À moins de cinq mois du premier tour de l'élection présidentielle brésilienne, fixé au 4 octobre 2026, le président sortant Luiz Inácio Lula da Silva consolide son avance dans les sondages d'opinion. Il devance son principal rival, Flavio Bolsonaro, candidat de l'extrême droite et héritier politique de l'ancien président Jair Bolsonaro.
Un scrutin à forts enjeux régionaux
Ce scrutin dépasse largement les frontières brésiliennes. Le Brésil, première économie d'Amérique latine et membre des Brics+, pourrait voir son orientation politique influencer l'équilibre régional. Une victoire de Lula maintiendrait le pays dans le camp du multilatéralisme, alors que les relations avec Washington sont devenues plus tendues depuis le retour de Donald Trump à la Maison-Blanche. À l'inverse, une victoire de Flavio Bolsonaro, qui a fait allégeance au trumpisme, ouvrirait la voie à un alignement sur les positions de l'administration américaine actuelle, dont la politique étrangère est jugée hégémonique par de nombreux observateurs.

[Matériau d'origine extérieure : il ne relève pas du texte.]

(** [(b0 << 8) | b1] and the four-byte version, as the parsers write it. *)
Lemma or16_be_val a b :
  is_u8 a -> is_u8 b -> Z.lor (Z.shiftl a 8) b = be_val [a; b].
Proof. intros. rewrite lor_shiftl_add by (unfold is_u8 in *; lia). cbn. lia. Qed.

(** The 16-bit value of two bytes, and the bytes of that value. *)
Lemma or16_split h l :
  is_u8 h -> is_u8 l ->
  u16 (Z.lor (Z.shiftl h 8) l) = h * 256 + l /\
  Z.land (Z.shiftr (h * 256 + l) 8) 0xFF = h /\ Z.land (h * 256 + l) 0xFF = l.
Proof.
  intros Hh Hl. rewrite or16_be_val by done. change (be_val [h; l]) with (h * 256 + l).
  change 0xFF with (Z.ones 8). rewrite !Z.land_ones, Z.shiftr_div_pow2 by lia.
  change (2 ^ 8) with 256. repeat split; zlia.
Qed.

Lemma or32_be_val a b c d :
  is_u8 a -> is_u8 b -> is_u8 c -> is_u8 d ->
  Z.lor (Z.lor (Z.lor (Z.shiftl a 24) (Z.shiftl b 16)) (Z.shiftl c 8)) d
  = be_val [a; b; c; d].
Proof.
  unfold is_u8. intros.
  rewrite <- (Z.lor_assoc _ (Z.shiftl c 8)), (lor_shiftl_add c d 8) by lia.
  rewrite <- Z.lor_assoc, (lor_shiftl_add b (c * 2 ^ 8 + d) 16) by lia.
  rewrite lor_shiftl_add by lia. cbn. lia.
Qed.

Lemma be_val_u8 l n : bytes l -> length l = n -> 0 <= be_val l < 2 ^ (8 * Z.of_nat n).
Proof.
  intros Hl <-. unfold be_val.
  assert (forall a, 0 <= a -> a * 2 ^ (8 * zlen l) <= fold_left (fun a b => a * 256 + b) l a
            < (a + 1) * 2 ^ (8 * zlen l)) as H.
  { induction Hl as [|b l Hb Hl IH]; intros a Ha; cbn [fold_left].
    - change (zlen []) with 0. lia.
    - unfold is_u8 in Hb. specialize (IH (a * 256 + b) ltac:(lia)).
      unfold zlen in *. cbn [length].
      replace (8 * Z.of_nat (S (length l))) with (8 + 8 * Z.of_nat (length l)) by lia.
      rewrite Z.pow_add_r by lia. change (2 ^ 8) with 256.
      remember (2 ^ (8 * Z.of_nat (length l))) as p. nia. }
  specialize (H 0 ltac:(lia)). unfold zlen in H. lia.
Qed.

(** The four-byte expression whose first shift, in [int], reaches the sign
    bit still denotes the big-endian value. *)
Lemma or32_int_be_val a b c d :
  is_u8 a -> is_u8 b -> is_u8 c -> is_u8 d ->
  u32 (Z.lor (Z.lor (Z.lor (i32 (Z.shiftl a 24)) (Z.shiftl b 16)) (Z.shiftl c 8)) d)
  = be_val [a; b; c; d].
Proof.
  intros Ha Hb Hc Hd.
  assert (forall x y, u32 (Z.lor (i32 x) y) = u32 (Z.lor x y)) as Hw.
  { intros x y. unfold u32, i32. change 4294967296 with (2 ^ 32).
    rewrite <- !Z.land_ones by lia. rewrite !Z.land_lor_distr_l. f_equal.
    rewrite !Z.land_ones by lia. rewrite Zminus_mod_idemp_l. f_equal. lia. }
  rewrite <- !Z.lor_assoc, Hw, !Z.lor_assoc, or32_be_val by done.
  apply u32_small. pose proof (be_val_u8 [a; b; c; d] 4 ltac:(repeat first [assumption | constructor]) eq_refl).
  unfold is_u32. change (2 ^ (8 * Z.of_nat 4)) with 4294967296 in *. done.
Qed.

(** ** Lemmas: byte order *)
Section byte_order.
Context `{Target}.

Lemma memcpy_htons x : mem16 (htons x) = be16 x.
Proof.
  unfold mem16, htons. destruct order; [|done].
  unfold bswap16. rewrite (be16_div x). cbn [rev app].
  rewrite be16_of_val by (unfold is_u8; apply Z.mod_pos_bound; lia). done.
Qed.

Lemma memcpy_htonl x : mem32 (htonl x) = be32 x.
Proof.
  unfold mem32, htonl. destruct order; [|done].
  unfold bswap32. rewrite (be32_div x). cbn [rev app].
  rewrite be32_of_val by (unfold is_u8; apply Z.mod_pos_bound; lia). done.
Qed.

Lemma ntohs_load a b :
  is_u8 a -> is_u8 b -> htons (load [a; b]) = be_val [a; b].
Proof.
  intros Ha Hb. unfold htons, load. destruct order; [|done]. unfold bswap16.
  replace (le_val [a; b]) with (be_val [b; a]) by (cbn; lia).
  by rewrite be16_of_val.
Qed.

Lemma ntohl_load a b c d :
  is_u8 a -> is_u8 b -> is_u8 c -> is_u8 d ->
  htonl (load [a; b; c; d]) = be_val [a; b; c; d].
Proof.
  intros Ha Hb Hc Hd. unfold htonl, load. destruct order; [|done]. unfold bswap32.
  replace (le_val [a; b; c; d]) with (be_val [d; c; b; a]) by (cbn; lia).
  by rewrite be32_of_val.
Qed.

Lemma load_u32 l : bytes l -> length l = 4%nat -> is_u32 (load l).
Proof.
  intros Hb Hl. destruct l as [|a [|b [|c [|d [|]]]]]; try discriminate Hl.
  repeat match goal with H : bytes (_ :: _) |- _ => inversion_clear H end.
  unfold load. destruct order; unfold is_u32, is_u8 in *; cbn; lia.
Qed.

Lemma mem32_length x : length (mem32 x) = 4%nat.
Proof. unfold mem32. by destruct order. Qed.

Lemma size_bits_ge : 32 <= size_bits.
Proof. destruct size_bits_ok as [-> | ->]; lia. Qed.

(** Values that fit in 32 bits are unchanged by [size_t] arithmetic on
    every target. *)
Lemma sz_small x : 0 <= x < 4294967296 -> sz x = x.
Proof.
  intros. unfold sz. apply Z.mod_small.
  destruct size_bits_ok as [-> | ->]; lia.
Qed.

Lemma sz_add x y : sz (sz x + y) = sz (x + y).
Proof. unfold sz. by rewrite Zplus_mod_idemp_l. Qed.
End byte_order.

#[export] Hint Rewrite @memcpy_htons @memcpy_htonl : gw.

(** ** Lemmas: memory *)
Lemma zlen_nonneg {A} (l : list A) : 0 <= zlen l.
Proof. unfold zlen. lia. Qed.
#[export] Hint Resolve zlen_nonneg : gw.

Flavio Bolsonaro, un candidat d'extrême droite
Flavio Bolsonaro, fils de l'ancien président Jair Bolsonaro, incarne la continuité de la mouvance bolsonariste. Il se présente comme un défenseur des valeurs conservatrices et un allié des cercles trumpistes internationaux. Son programme économique préconise une dérégulation massive et une ouverture aux capitaux étrangers, tandis que ses positions sociétales sont marquées par un rejet des droits des minorités et une défense intransigeante de l'ordre public. L'ombre du trumpisme plane sur sa campagne, ce qui inquiète une partie de l'électorat et des observateurs régionaux, qui redoutent un retour aux politiques de son père, marquées par une gestion contestée de la forêt amazonienne et une dégradation des relations diplomatiques.
Lula, un rempart face à l'extrême droite
Favori des sondages, Lula apparaît comme le principal rempart face à la progression de l'extrême droite dans le pays. Son bilan, notamment en matière de réduction de la pauvreté et de rayonnement international du Brésil, est mis en avant par ses partisans. La campagne du président sortant met l'accent sur la défense de la souveraineté nationale, le développement durable et le renforcement des alliances multilatérales. L'enjeu est d'autant plus crucial que l'Amérique latine a connu, ces dernières années, une poussée des forces conservatrices et d'extrême droite, souvent inspirées par le modèle trumpiste.
Des sondages favorables mais une incertitude persistante
Si les sondages placent Lula en tête, la prudence reste de mise. Les marges d'erreur et la volatilité de l'électorat imposent de ne pas considérer l'élection comme jouée d'avance. Flavio Bolsonaro bénéficie d'un socle électoral solide, hérité de son père, et d'une machine de campagne bien rodée, portée par des réseaux conservateurs et évangéliques influents dans le pays. La bataille s'annonce rude dans les mois à venir, avec des débats qui porteront sur l'économie, l'environnement et la place du Brésil dans le monde.
Un contexte international tendu
La campagne se déroule dans un contexte international marqué par la rivalité entre les grandes puissances. Le Brésil, riche en ressources naturelles et en terres agricoles, est un acteur central des négociations climatiques et des équilibres commerciaux mondiaux. Le positionnement du prochain président sera déterminant pour l'avenir de l'Amazonie, des accords commerciaux sud-américains et de la coopération au sein des Brics+. Les électeurs brésiliens devront trancher entre une continuité multilatérale incarnée par Lula et un recentrage vers l'orbite trumpiste promu par Flavio Bolsonaro.
Conclusion
À cent trente jours du premier tour, la dynamique est favorable à Lula, mais rien n'est acquis. L'élection présidentielle brésilienne de 2026 s'annonce comme un moment charnière pour l'Amérique latine, entre ancrage progressiste et résurgence de l'extrême droite populiste.